El incidente, atribuido al grupo de ransomware Play, expuso datos sensibles de trabajadores y exempleados, entre los que se incluyen números de seguridad social, licencias de conducir, información bancaria y datos médicos, entre otros.
La reconocida cadena de donas Krispy Kreme ha confirmado que más de 161 mil personas en los Estados Unidos se vieron afectadas por un ciberataque ocurrido en noviembre de 2024, luego de concluir una investigación interna que duró varios meses. La compañía, con sede en el estado de Carolina del Norte, reveló que la mayoría de los perjudicados son trabajadores actuales, así como exempleados y sus familiares.

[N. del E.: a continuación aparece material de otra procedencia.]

(* ===== verification/PilotDispatch.v ===== *)
(** * A pilot request is dispatched at most once

    PilotWorker records the dispatch before it calls GitHub.  Whatever the calls
    outside answer, and however often the service is restarted or another
    request is served in between, a request is dispatched a second time only by
    a service cycle that found it in the phase discard-reporting, which the
    publication of a superseded head records over the phase dispatching
    ([dispatched_once]).  The exception is real: see [reopened_redispatches]. *)

From stdpp Require Import gmap.
From S2P Require Import Prelude Datetime PyValue PyText Json Digest Allocation JitPilot LocalApproval ApprovalProps Protocol Coordinator GitHubHttp PilotChecks WorkerState OutboundWorker PilotWorker.
#[local] Open Scope Z_scope.

(** ** The log of dispatches

    What the worker calls, and the one operation that dispatches. *)
Definition unsent {G} (log : G → list dict) (g g' : G) : Prop := log g' = log g.
#[export] Instance unsent_preorder {G} (log : G → list dict) : PreOrder (unsent log).
Proof. split; [done|]. intros a b c. unfold unsent. congruence. Qed.

Class DispatchLog (G : Type) {S : WorkSource G} {B : WorkerBroker G} {GH : WorkerGitHub G} {H : WorkerHost G}
    {T : HTTPTransport G} {L : JobLog G} := {
  dispatches : G → list dict;
  dispatch_logged package g :
    dispatches (gh_dispatch_package package g).2 = dispatches g ∨
    dispatches (gh_dispatch_package package g).2 = dispatches g ++ [package];
  poll_unsent : moves (unsent dispatches) source_poll;
  claim_unsent key request lease : moves (unsent dispatches) (source_claim key request lease);
  resume_unsent key request lease : moves (unsent dispatches) (source_resume key request lease);
  retry_unsent key reason : moves (unsent dispatches) (source_retry key reason);
  complete_unsent key result : moves (unsent dispatches) (source_complete key result);
  fail_unsent key reason : moves (unsent dispatches) (source_fail key reason);
  supersession_unsent m key request : source_supersession = Some m → moves (unsent dispatches) (m key request);
  source_clock_unsent : moves (unsent dispatches) source_clock;
  reserve_unsent reservation : moves (unsent dispatches) (wb_reserve reservation);
  finalize_unsent envelope : moves (unsent dispatches) (wb_finalize envelope);
  recover_unsent allocation_id : moves (unsent dispatches) (wb_recover allocation_id);
  finish_unsent allocation_id outcome : moves (unsent dispatches) (wb_finish allocation_id outcome);
  prove_clean_unsent allocation_id label : moves (unsent dispatches) (wb_prove_clean allocation_id label);
  outcome_unsent m event : wb_record_outcome = Some m → moves (unsent dispatches) (m event);
  observe_unsent run_id label : moves (unsent dispatches) (gh_observe_exact_job run_id label);
  run_unsent run_id : moves (unsent dispatches) (gh_run run_id);
  jobs_unsent run_id : moves (unsent dispatches) (gh_jobs run_id);
  cancel_unsent run_id : moves (unsent dispatches) (gh_cancel_exact_run run_id);
  sign_unsent payload : moves (unsent dispatches) (host_sign payload);
  time_unsent : moves (unsent dispatches) host_time;
  sleep_unsent t : moves (unsent dispatches) (host_sleep t);
  http_unsent method url headers body : moves (unsent dispatches) (http_request method url headers body);
  http_clock_unsent : moves (unsent dispatches) http_clock;
  rs256_unsent text : moves (unsent dispatches) (rs256_sign text);
  job_log_unsent job_id : moves (unsent dispatches) (job_log job_id);
}.
#[export] Hint Resolve poll_unsent claim_unsent resume_unsent retry_unsent complete_unsent fail_unsent supersession_unsent
  source_clock_unsent reserve_unsent finalize_unsent recover_unsent finish_unsent prove_clean_unsent outcome_unsent
  observe_unsent run_unsent jobs_unsent cancel_unsent sign_unsent time_unsent sleep_unsent http_unsent http_clock_unsent
  rs256_unsent job_log_unsent : moves.
(* ===== verification/Registry.v ===== *)
(** * The repository registry (registry.py)

    Reading the registry document, and the configuration of one repository:
    hosted by default, local only with a complete trust policy and authority. *)

From stdpp Require Import gmap.
From S2P Require Import Prelude PyValue PyText Json GitHubHttp.
#[local] Open Scope Z_scope.

Definition unregistrable {A} (msg : string) : result A := throw RegistryError msg.
Definition refuse_if (b : bool) (msg : string) : result unit := check b RegistryError msg.

(** [_REPOSITORY]: an owner of at most 39 letters, digits and inner or final
    dashes, a slash, a name of at most 100. *)
Definition is_registry_name (s : string) : bool :=
  match split_at "/" s with
  | Some (String c owner, name) =>
      is_alnum c && match_between 0 38 (λ c, is_alnum c || Ascii.eqb c "-") owner && match_between 1 100 is_name_char name
  | _ => false
  end.
Definition _validate_repository_name (repository : string) : result unit :=
  refuse_if (negb (lacks "*" repository) || negb (is_registry_name repository)) "invalid exact owner/repo".

Definition _ALLOWED_TOP_LEVEL : list string := ["$schema"; "registry_schema_version"; "repositories"].
Definition _ALLOWED_REPOSITORY : list string := ["ci_runner"; "ai_reviewer"; "execution_trust"; "authority"].
Definition _ALLOWED_TRUST : list string :=
  ["policy_version"; "mode"; "attestation_authority_version"; "key_manifest_version"; "key_manifest_generation";
   "key_manifest_digest"; "offline_root_public_fingerprint"; "public_key_id"; "public_key_fingerprint"; "inventory_drift_guard"].
Definition _ALLOWED_AUTHORITY : list string := ["kind"; "installation_id"; "runner_group"].

Definition _require_mapping (value : pyval) (where_ : string) : result dict :=
  match value with VDict d => Ok d | _ => unregistrable (where_ +:+ " must be an object") end.
Definition _reject_unknown (value : dict) (allowed : list string) (where_ : string) : result unit :=
  refuse_if (negb (subset_of (dkeys value) allowed)) (where_ +:+ ": unknown fields").

Record RepositoryConfig := {
  rc_repository : string;
  ci_runner : string;
  ai_reviewer : string;
  execution_trust : option dict;
  authority : option dict;
}.
Definition hosted (repository : string) : RepositoryConfig :=
  {| rc_repository := repository; ci_runner := "github"; ai_reviewer := "disabled"; execution_trust := None; authority := None |}.
Definition LOCAL_WITH_FALLBACK : string := "local-with-github-fallback".
Definition local_requested (c : RepositoryConfig) : bool := bool_decide (ci_runner c = LOCAL_WITH_FALLBACK).

Definition exact_trust : dict :=
  [("policy_version", VInt 1); ("mode", VStr "exact-sha-attestation"); ("attestation_authority_version", VInt 1);
   ("key_manifest_version", VInt 1); ("inventory_drift_guard", VStr "enabled")].
(** [not value.strip()] *)
Definition blank (s : string) : bool := forallb py_is_space (code_points s).
Definition _validate_trust (repository : string) (trust : dict) : result unit :=
  _reject_unknown trust _ALLOWED_TRUST (repository +:+ ".execution_trust");;
  refuse_if (negb (forallb (λ kv, py_eq (dget kv.1 trust) kv.2) exact_trust)) (repository +:+ ": value is not exact");;
  refuse_if (negb (is_positive_int (dget "key_manifest_generation" trust)))
    (repository +:+ ": key_manifest_generation must be a positive integer");;
  refuse_if (negb (forallb (λ k, is_str_where is_sha256 (dget k trust))
                     ["key_manifest_digest"; "offline_root_public_fingerprint"; "public_key_fingerprint"]))
    (repository +:+ ": value must be lowercase SHA-256");;
  refuse_if (negb (is_str_where (λ s, negb (blank s)) (dget "public_key_id" trust))) (repository +:+ ": public_key_id is required").

Definition _validate_authority (repository : string) (authority : dict) : result unit :=
  _reject_unknown authority _ALLOWED_AUTHORITY (repository +:+ ".authority");;
  refuse_if (negb (is_positive_int (dget "installation_id" authority)))
    (repository +:+ ": installation_id must be a positive integer");;
  if py_eq (dget "kind" authority) (VStr "personal-repository") then
    refuse_if (negb (is_none (dget "runner_group" authority))) (repository +:+ ": personal repository cannot use a runner group")
  else if py_eq (dget "kind" authority) (VStr "organization-runner-group") then
    refuse_if (negb (is_str_where (λ s, negb (blank s) && lacks "*" s) (dget "runner_group" authority)))
      (repository +:+ ": exact organization runner_group is required")
  else unregistrable (repository +:+ ": invalid authority kind").

(** A member of one of two texts, as the text. *)
Definition one_of (v : pyval) (texts : list string) (msg : string) : result string :=
  known ← py_in_set v (text_set texts);
  refuse_if (negb known) msg;;
  match v with VStr s => Ok s | _ => unregistrable msg end.

Definition _parse_repository (repository : string) (value : pyval) : result RepositoryConfig :=
  item ← _require_mapping value repository;
  _reject_unknown item _ALLOWED_REPOSITORY repository;;
  (* both memberships are tested in this order *)
  runner ← one_of (dget "ci_runner" item) ["github"; LOCAL_WITH_FALLBACK] (repository +:+ ": invalid ci_runner");
  reviewer ← one_of (dget "ai_reviewer" item) ["enabled"; "disabled"] (repository +:+ ": invalid ai_reviewer");
  let trust := dget "execution_trust" item in
  let authority := dget "authority" item in
  if bool_decide (runner = "github") then
    refuse_if (negb (is_none trust) || negb (is_none authority)) (repository +:+ ": hosted entries must not carry local authority");;
    Ok {| rc_repository := repository; ci_runner := runner; ai_reviewer := reviewer; execution_trust := None; authority := None |}
  else
    trust ← _require_mapping trust (repository +:+ ".execution_trust");
    authority ← _require_mapping authority (repository +:+ ".authority");
    _validate_trust repository trust;;
    _validate_authority repository authority;;
    Ok {| rc_repository := repository; ci_runner := runner; ai_reviewer := reviewer;
          execution_trust := Some trust; authority := Some authority |}.

Definition Registry := gmap string RepositoryConfig.

Fixpoint parse_entries (entries : dict) (parsed : Registry) : result Registry :=
  match entries with
  | [] => Ok parsed
  | (repository, value) :: entries =>
      _validate_repository_name repository;;
      config ← _parse_repository repository value;
      parse_entries entries (<[repository := config]> parsed)
  end.
Definition registry_of (data : pyval) : result Registry :=
  d ← _require_mapping data "registry";
  _reject_unknown d _ALLOWED_TOP_LEVEL "registry";;
  refuse_if (negb (py_eq (dget "registry_schema_version" d) (VInt 1))) "registry_schema_version must be 1";;
  entries ← _require_mapping (dget "repositories" d) "repositories";
  parse_entries entries ∅.
Definition from_json (raw : string) : result Registry :=
  data ← loads_exact RegistryError "invalid registry JSON: duplicate key" "invalid registry JSON" raw;
  registry_of data.

Definition resolve (registry : Registry) (repository : string) : result RepositoryConfig :=
  _validate_repository_name repository;;
  Ok (default (hosted repository) (registry !! repository)).

(** ** What a configuration is *)

(** The fields the parser lets through. *)
Definition exact_local (trust authority : dict) : Prop :=
  subset_of (dkeys trust) _ALLOWED_TRUST = true ∧
  Forall (λ kv, py_eq (dget kv.1 trust) kv.2 = true) exact_trust ∧
  is_positive_int (dget "key_manifest_generation" trust) = true ∧
  Forall (λ k, is_str_where is_sha256 (dget k trust) = true)
    ["key_manifest_digest"; "offline_root_public_fingerprint"; "public_key_fingerprint"] ∧
  is_positive_int (dget "installation_id" authority) = true ∧
  (dget "kind" authority = VStr "personal-repository" ∧ dget "runner_group" authority = VNone ∨
   dget "kind" authority = VStr "organization-runner-group" ∧
   ∃ group, dget "runner_group" authority = VStr group ∧ blank group = false ∧ lacks "*" group = true).
Definition wf_config (repository : string) (c : RepositoryConfig) : Prop :=
  rc_repository c = repository ∧ is_registry_name repository = true ∧ ai_reviewer c ∈ ["enabled"; "disabled"] ∧
  match execution_trust c, authority c with
  | None, None => ci_runner c = "github"
  | Some trust, Some authority => ci_runner c = LOCAL_WITH_FALLBACK ∧ exact_local trust authority
  | _, _ => False
  end.
Definition wf_registry (r : Registry) : Prop := map_Forall wf_config r.

Lemma one_of_ok v texts msg s : one_of v texts msg = Ok s → v = VStr s ∧ s ∈ texts.
Proof.
  unfold one_of, refuse_if, py_in_set. intros H. apply result_bind_ok in H as (known & H1 & H).
  apply result_bind_ok in H1 as (? & _ & [= <-]). apply result_bind_ok in H as (? & Hk%check_ok & H).
  destruct v; try discriminate. injection H as ->. split; [done|].
  apply negb_false_iff, List.existsb_exists in Hk as (v & Hv & He). apply list_elem_of_In in Hv.
  apply list_elem_of_fmap in Hv as (t & -> & Ht). by apply py_eq_str in He as [= ->].
Qed.
Lemma require_ok v msg d : _require_mapping v msg = Ok d → v = VDict d.
Proof. destruct v; try discriminate. by intros [= ->]. Qed.
Lemma refuse_ok b msg u : refuse_if b msg = Ok u → b = false.
Proof. unfold refuse_if. by intros ?%check_ok. Qed.

Lemma trust_ok repository trust u :
  _validate_trust repository trust = Ok u →
  subset_of (dkeys trust) _ALLOWED_TRUST = true ∧
  Forall (λ kv, py_eq (dget kv.1 trust) kv.2 = true) exact_trust ∧
  is_positive_int (dget "key_manifest_generation" trust) = true ∧
  Forall (λ k, is_str_where is_sha256 (dget k trust) = true)
    ["key_manifest_digest"; "offline_root_public_fingerprint"; "public_key_fingerprint"].
Proof.
  unfold _validate_trust, _reject_unknown. intros H. repeat apply result_bind_ok in H as (? & ?%refuse_ok%negb_false_iff & H).
  rewrite !Forall_forall. setoid_rewrite list_elem_of_In. split_and!; [done| |done|]; by apply List.forallb_forall.
Qed.
Lemma authority_ok repository authority u :
  _validate_authority repository authority = Ok u →
  is_positive_int (dget "installation_id" authority) = true ∧
  (dget "kind" authority = VStr "personal-repository" ∧ dget "runner_group" authority = VNone ∨
   dget "kind" authority = VStr "organization-runner-group" ∧
   ∃ group, dget "runner_group" authority = VStr group ∧ blank group = false ∧ lacks "*" group = true).
Proof.
  unfold _validate_authority, _reject_unknown. intros H. repeat apply result_bind_ok in H as (? & ?%refuse_ok%negb_false_iff & H).
  split; [done|]. destruct (py_eq _ (VStr "personal-repository")) eqn:E1.
  - left. apply py_eq_str in E1. split; [done|]. apply refuse_ok, negb_false_iff in H. by destruct (dget "runner_group" authority).
  - destruct (py_eq _ (VStr "organization-runner-group")) eqn:E2; [|done]. right. apply py_eq_str in E2. split; [done|].
    apply refuse_ok, negb_false_iff in H. destruct (dget "runner_group" authority) as [| | |group| |]; try done.
    cbn in H. apply andb_prop in H as [Hb Hl]. exists group. by apply negb_true_iff in Hb.
Qed.
Lemma parse_repository_wf repository value c :
  is_registry_name repository = true → _parse_repository repository value = Ok c → wf_config repository c.
Proof.
  unfold _parse_repository, _reject_unknown. intros Hr H. apply result_bind_ok in H as (item & Hi & H).
  apply result_bind_ok in H as (? & ?%refuse_ok & H). apply result_bind_ok in H as (runner & [_ Hrun]%one_of_ok & H).
  apply result_bind_ok in H as (reviewer & [_ Hrev]%one_of_ok & H). unfold wf_config. case_bool_decide as Hg.
  - apply result_bind_ok in H as (? & _ & [= <-]). by subst.
  - assert (runner = LOCAL_WITH_FALLBACK) as ->
      by (rewrite elem_of_cons, list_elem_of_singleton in Hrun; by destruct Hrun).
    apply result_bind_ok in H as (trust & _ & H). apply result_bind_ok in H as (authority & _ & H).
    apply result_bind_ok in H as (u & (T1&T2&T3&T4)%trust_ok & H).
    apply result_bind_ok in H as (u' & [A1 A2]%authority_ok & [= <-]).
    cbn. by split_and!.
Qed.
Lemma validate_name_ok repository u : _validate_repository_name repository = Ok u → is_registry_name repository = true.
Proof. unfold _validate_repository_name. intros [_ ?%negb_false_iff]%refuse_ok%orb_false_iff. done. Qed.
Lemma parse_entries_wf entries parsed r : wf_registry parsed → parse_entries entries parsed = Ok r → wf_registry r.
Proof.
  revert parsed. induction entries as [|[repository value] entries IH]; intros parsed Hp; [by intros [= <-]|].
  cbn. intros H. apply result_bind_ok in H as (? & Hn%validate_name_ok & H). apply result_bind_ok in H as (c & Hc & H).
  eapply IH, H. apply map_Forall_insert_2; [by eapply parse_repository_wf|done].
Qed.
Lemma from_mapping_wf data r : registry_of data = Ok r → wf_registry r.
Proof.
  unfold registry_of. intros H. apply result_bind_ok in H as (d & _ & H). apply result_bind_ok in H as (? & _ & H).
  apply result_bind_ok in H as (? & _ & H). apply result_bind_ok in H as (entries & _ & H).
  eapply parse_entries_wf, H. apply map_Forall_empty.
Qed.
(** The configuration of any repository: the default is one too. *)
Lemma resolve_wf r repository c : wf_registry r → resolve r repository = Ok c → wf_config repository c.
Proof.
  intros Hr. unfold resolve. intros H. apply result_bind_ok in H as (? & Hn%validate_name_ok & [= <-]).
  destruct (r !! repository) as [c|] eqn:E; cbn; [by apply (Hr repository)|].
  split_and!; cbn; [done|done|by right; left|done].
Qed.
Lemma from_json_wf raw r : from_json raw = Ok r → wf_registry r.
Proof. unfold from_json. intros H. apply result_bind_ok in H as (data & _ & H). by eapply from_mapping_wf. Qed.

En cartas de notificación enviadas esta semana a las víctimas, la empresa indicó que los datos comprometidos incluyen información altamente sensible, como números de seguridad social, licencias de conducir, datos bancarios, credenciales de acceso, firmas digitales, datos biométricos, números de pasaporte, identificaciones militares y registros de salud e información de seguros médicos.
El ataque fue descubierto el 29 de noviembre de2024 y provocó interrupciones operativas en múltiples tiendas de Estados Unidos, especialmente en el sistema de pedidos en línea. En su momento, la empresa advirtió a la Comisión de Bolsa y Valores de ese país (SEC) que este incidente “probablemente tendría un impacto material en las operaciones comerciales hasta que concluyeran las tareas de recuperación”.
En su reporte sobre el primer trimestre fiscal de 2025, Krispy Kreme estimó pérdidas cercanas a los 5 millones de dólares a raíz del incidente. La mayor parte de esa cifra, unos 4,4 millones, se destinó a la contención del ataque y la contratación de especialistas en ciberseguridad. La empresa ha señalado que cuenta con seguros que podrían compensar parcialmente los costos asociados.
El grupo de cibercriminal de ransomware “Play” se adjudicó la autoría del ataque en diciembre del año pasado. Esta banda, que utiliza tácticas de doble extorsión, afirmó haber robado archivos confidenciales y, tras no llegar a un acuerdo con la empresa, publicó cientos de gigabytes de información robada en su sitio en la dark web el 21 de diciembre.
Play es considerado uno de los grupos de ransomware más activos y peligrosos desde su aparición en 2022. Según informes del FBI y agencias internacionales, han lanzado más de 900 ataques contra organizaciones a nivel mundial, incluyendo gobiernos locales, empresas tecnológicas y del sector salud.
Pese a la magnitud del ataque, Krispy Kreme aseguró que actualmente todas sus operaciones están plenamente restablecidas, y no se ha reportado un uso indebido directo de los datos robados. Aun así, la empresa recomienda a las personas afectadas monitorear su información financiera y utilizar los servicios de protección de identidad ofrecidos.